The performance venue-conference facility, part of the 1.6-acre, three-building Port Angeles Waterfront Center, will include a conference-banquet area, a gallery open year-round and a coffee shop, for which Waterfront Center organizers will soon be seeking a tenant, Taylor said.

The land, purchased with a $1.43 million donation from Dorothy Field, will include a facility run jointly by the Feiro Marine Life Center and Olympic Coast National Marine Sanctuary and a cultural center operated by the Lower Elwha Klallam Tribe.

Taylor said he did not know the status of those efforts.

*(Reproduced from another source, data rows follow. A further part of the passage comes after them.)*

(** The switch over the reported status. *)
Definition report_status (r : CentralRequest) (ks : DataPlaneCentralStatus) (cluster : Cluster)
    : prog world (CentralRequest * option ServiceError) :=
  match getStatus ks with
  | statusReady =>
      p ← persistCentralRoutes r ks cluster;
      match p with
      | (r, Some e) => mret (r, Some e)
      | (r, None) => e ← setCentralClusterReady r; mret (r, e)
      end
  | statusError =>
      setCentralClusterFailed r (match GetReadyCondition ks with Some c => cond_Message c | None => "" end)
  | statusDeleted => e ← setCentralClusterDeleting r; mret (r, e)
  | statusRejected => reassignCentralCluster r
  | statusUnknown | statusInstalling => mret (r, None)
  end.

(** One iteration; the errors are only logged. *)
Definition report_one (clusterID : string) (cluster : Cluster) (ks : DataPlaneCentralStatus) : prog world unit :=
  rg ← GetByID (ds_CentralClusterID ks);
  match rg with
  | Err _ => mret tt
  | Ok dinosaur =>
      if bool_decide (cr_ClusterID dinosaur <> clusterID) then mret tt
      else
        p ← report_status dinosaur ks cluster;
        _ ← setCentralRequestVersionFields p.1 ks;
        mret tt
  end.

Fixpoint report_all (clusterID : string) (cluster : Cluster) (status : list DataPlaneCentralStatus)
    : prog world unit :=
  match status with
  | [] => mret tt
  | ks :: rest => _ ← report_one clusterID cluster ks; report_all clusterID cluster rest
  end.

Definition UpdateDataPlaneCentralService (clusterID : string) (status : list DataPlaneCentralStatus)
    : prog world (option ServiceError) :=
  rc ← FindClusterByID clusterID;
  match rc with
  | Err err => mret (Some err)
  | Ok None => mret (Some (BadRequest "Cluster id %s not found" [VStr clusterID]))
  | Ok (Some cluster) => _ ← report_all clusterID cluster status; mret None
  end.
End central_reports.

(** ** Cluster reports *)

Record DataPlaneClusterStatusCondition := mkClusterCondition {
  cc_Type : string; cc_Reason : string; cc_Status : string; cc_Message : string
}.

Record DataPlaneClusterStatus := mkClusterStatus {
  dcs_Conditions : list DataPlaneClusterStatusCondition;
  dcs_AvailableDinosaurOperatorVersions : list CentralOperatorVersion
}.

(** observatorium.ObservabilityConfiguration and dbapi.DataPlaneClusterConfig, the
    four fields that are copied. *)
Record DataPlaneClusterConfigObservability := mkObservability {
  oc_AccessToken : string; oc_Channel : string; oc_Repository : string; oc_Tag : string
}.

Definition dataPlaneClusterStatusCondReadyName : string := "Ready".

(** strconv.ParseBool *)
Definition ParseBool (s : string) : result error bool :=
  if bool_decide (s ∈ ["1"; "t"; "T"; "TRUE"; "true"; "True"]) then Ok true
  else if bool_decide (s ∈ ["0"; "f"; "F"; "FALSE"; "false"; "False"]) then Ok false
  else Err (EPlain ("strconv.ParseBool: parsing " +:+ Quote s +:+ ": invalid syntax")).

Fixpoint isFleetShardOperatorReady (conditions : list DataPlaneClusterStatusCondition) : result error bool :=
  match conditions with
  | [] => Ok false
  | cond :: rest =>
      if bool_decide (cc_Type cond = dataPlaneClusterStatusCondReadyName) then
        match ParseBool (cc_Status cond) with
        | Err err => Err (Errorf_w (Sprintf "parsing data plane cluster condition %q"
            [VStr dataPlaneClusterStatusCondReadyName]) err)
        | Ok condVal => Ok condVal
        end
      else isFleetShardOperatorReady rest
  end.

Definition clusterCanProcessStatusReports (c : Cluster) : bool :=
  bool_decide (cl_Status c ∈ [ClusterReady; ClusterComputeNodeScalingUp; ClusterFull;
                              ClusterWaitingForFleetShardOperator]).

Section cluster_reports.
Context `{Platform} `{Semver}.

Definition GetDataPlaneClusterConfig (obs : DataPlaneClusterConfigObservability) (clusterID : string)
    : prog world (result ServiceError DataPlaneClusterConfigObservability) :=
  rc ← FindClusterByID clusterID;
  match rc with
  | Err err => mret (Err err)
  | Ok None => mret (Err (BadRequest "Cluster agent with ID '%s' not found" [VStr clusterID]))
  | Ok (Some _) => mret (Ok obs)
  end.

(** The first half of [setClusterStatus]: the reported operator versions. *)
Definition set_reported_versions (c : Cluster) (status : DataPlaneClusterStatus)
    : prog world (result error Cluster) :=
  let reported := dcs_AvailableDinosaurOperatorVersions status in
  match GetAvailableCentralOperatorVersions c with
  | Err err => mret (Err (Errorf_w "retrieving central operator versions" err))
  | Ok prev =>
      if (0 <? length reported)%nat && bool_decide (prev <> reported) then
        match SetAvailableCentralOperatorVersions reported c with
        | Err err => mret (Err (Errorf_w "updating central operator versions" err))
        | Ok c =>
            ru ← Cluster_Update c;
            match ru with
            | Some svcErr => mret (Err (Errorf_w "updating cluster" (EService svcErr)))
            | None => mret (Ok c)
            end
        end
      else mret (Ok c)
  end.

As of February, the Field Center project had raised 70 percent of the funding needed for construction.

Construction began in October with a third of the way to go for financing because costs were going up 5 percent a year, and the contractor, M.A. Mortenson Company of Minneapolis, Minn., could not guarantee its services if the project was delayed.

“It was clear then that the project was serving as a catalyst for at least seven other projects in the downtown area,” Taylor added.

Among them, he cited multi-use Anian Shores across Front Street, which would provide parking for the Waterfront Center, as well as a new downtown hotel planned by the Lower Elwha Klallam Tribe, major renovations planned by the Red Lion Hotel and a makeover for The Landing mall.

Taylor said Waterfront Center organizers may have to obtain bridge financing of “several million” dollars, incurring the project’s first debt.

“The biggest problem we have, as you can imagine, is [that the] COVID-19 atmosphere is just a killer for fundraising, and it’s impacting projects all over the country,” he said.

Taylor said upcoming fundraising efforts will include selling naming rights for the Glulam pillars and selling auditorium seats.

But the usual public roll-out plea for money that would otherwise be delivered at, say, a breakfast event, is out of the question with COVID-19’s nagging presence, Taylor said in a later interview.

“We really have to get creative on that,” he said.

Taylor said project organizers have not considered how they will plan for events next year, when challenges may remain for venues such as performing arts centers that rely on group gatherings for survival.

“We all know it’s going to be a new normal,” he said.

“There will be new things we have to do operationally that we probably wouldn’t have had to without this pandemic.”